Even in Australia, Porepunkah is a town few would have heard of before this week. Fewer still could pronounce it.
Nestled at the base of densely wooded mountains in the Australian Alps, it is home to about 1,000 people and beloved for its wineries, bushwalking and peaceful atmosphere – something which has now been shattered.
Choppers whirr overhead. Kevlar-clad officers methodically patrol the town. Armoured vehicles roll down its streets. Porepunkah is now the centre of a massive manhunt for a heavily armed man that police allege murdered two of their own in cold blood.
Officers went to Dezi Freeman’s property on the outskirts of the rural Victorian town on Tuesday with a warrant to search it. They were met with gunfire before their alleged attacker – a “sovereign citizen” with a well-documented hatred of authority – vanished into nearby bushland.
The shooting – which appears hauntingly similar to an ambush of police in Queensland three years ago – has shocked the town and revived questions over how the country deals with growing sects of anti-government conspiracy theorists.
“This is exactly the sort of thing that we’ve been fearing,” says Joe McIntyre, who has spent years studying these groups in Australia.
Small community ‘rattled’
Police were clearly expecting that this wasn’t going to be a straightforward interaction. A detailed risk assessment had been conducted, and 10 officers – a show of force – were tasked with executing the search warrant, reportedly relating to a sex crimes investigation.
Among them was a local detective from a nearby town who was on the brink of retirement. Neal Thompson was selected for the job because he’d had previous dealings with the target and was thought to have built rapport with him, The Age newspaper reported.
Within minutes of arriving at the property, he was shot dead, alongside Senior Constable Vadim De Waart. Another unnamed officer was gravely injured and is recovering in hospital.
Mr Freeman escaped into thick tree cover on his property with several firearms, including, according to local media, an illegal homemade gun and at least one weapon stolen from the slain officers. He remains on the run.
Horror quickly echoed around the valley.
Holed up in the caravan park her family owns, Emily White’s voice choked up as she explained her fear and surprise.
“I got a knock on my door from one of our workers saying that there’s an active shooter. I said, ‘What? You’re lying, you’re joking’,” she told the BBC over the phone on Tuesday night.
“We’re such a small community, and we’ll leave our cars unlocked, and we’ll leave our front doors open. Nothing like this ever happens.”
Residents say it’s the kind of town where everyone knows everyone. So it didn’t take long for Mr Freeman – legally known as Desmond Filby – to be fingered as the alleged culprit.
Mark Simpson, who manages the local airfield, told the BBC he’d seen the 56-year-old around town and said ‘g’day’ a handful of times but had no inkling of his beliefs.

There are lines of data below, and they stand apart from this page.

Lemma fold_text_step (tcs : list utils.TextCitation) (citations : list Citation) :
  exists more,
    fold_left (text_step config) tcs citations = (citations ++ more)%list /\
    Forall (fun c => exists cit, cit ∈ tcs /\ c = text_citation cit /\
                     _is_valid_citation_url config (utils.tc_url cit) = true) more /\
    (forall cit, cit ∈ tcs -> _is_valid_citation_url config (utils.tc_url cit) = true ->
       utils.tc_url cit ∈ map cit_url (citations ++ more)%list).
Proof.
  revert citations. induction tcs as [|cit tcs IH]; intros citations; cbn [fold_left].
  - exists []. rewrite app_nil_r. split; [done|]. split; [constructor|].
    by intros cit ?%elem_of_nil.
  - destruct (IH (text_step config citations cit)) as (more & -> & Hmore & Hin).
    assert (Hmore' : Forall (fun c => exists cit', cit' ∈ cit :: tcs /\ c = text_citation cit' /\
                       _is_valid_citation_url config (utils.tc_url cit') = true) more).
    { eapply Forall_impl; [exact Hmore|]. intros c (cit' & ? & ? & ?).
      exists cit'. split; [by right | done]. }
    unfold text_step in *.
    destruct (_is_valid_citation_url config (utils.tc_url cit)) eqn:Hvalid.
    + destruct (existsb _ citations) eqn:Hseen; cbn [negb] in *.
      * exists more. split; [done|]. split; [done|].
        intros cit' [-> | Hcit']%elem_of_cons Hv; [|by apply Hin].
        rewrite map_app. apply elem_of_app. left.
        apply existsb_exists in Hseen as (c & Hc & Heq).
        unfold str_eqb in Heq. apply bool_decide_eq_true in Heq as <-.
        apply list_elem_of_fmap. exists c. split; [done|]. by apply list_elem_of_In.
      * exists (text_citation cit :: more). rewrite <- app_assoc. split; [done|]. split.
        -- apply Forall_cons. split; [|done]. exists cit. split; [by left | done].
        -- intros cit' [-> | Hcit']%elem_of_cons Hv.
           ++ rewrite map_app. apply elem_of_app. right. by left.
           ++ specialize (Hin cit' Hcit' Hv). by rewrite <- app_assoc in Hin.
    + exists more. split; [done|]. split; [done|].
      intros cit' [-> | Hcit']%elem_of_cons Hv; [congruence | by apply Hin].
Qed.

“The only sovereign citizen I heard of years ago was a guy in Western Australia… He had his own stamps and money,” he says.
Misty-Rose, who runs a business in town and didn’t want to give a last name, says there has long been a cluster living in the Porepunkah community – and many in town knew Mr Freeman was one of them.
Sovereign citizens are a type of anti-authoritarian conspiracists loosely dubbed pseudo-law believers: people who reject established government and law as illegitimate, justified by legal-sounding arguments that have no actual basis.
In practice, that can mean anything from refusing to register a car and hold a driver’s license to – in the case of Mr Freeman – trying to use their own asserted authority to arrest a magistrate in court.
Though Mr Freeman and his family seemed to be well integrated in the community, Misty-Rose says, he was also the subject of town whispers.
He was rumoured to live inside a bus parked on his block of land, and his arrest outside a courthouse in nearby Myrtleford several years ago – where he was protesting after his treason case against the state’s leader failed – had sparked chatter.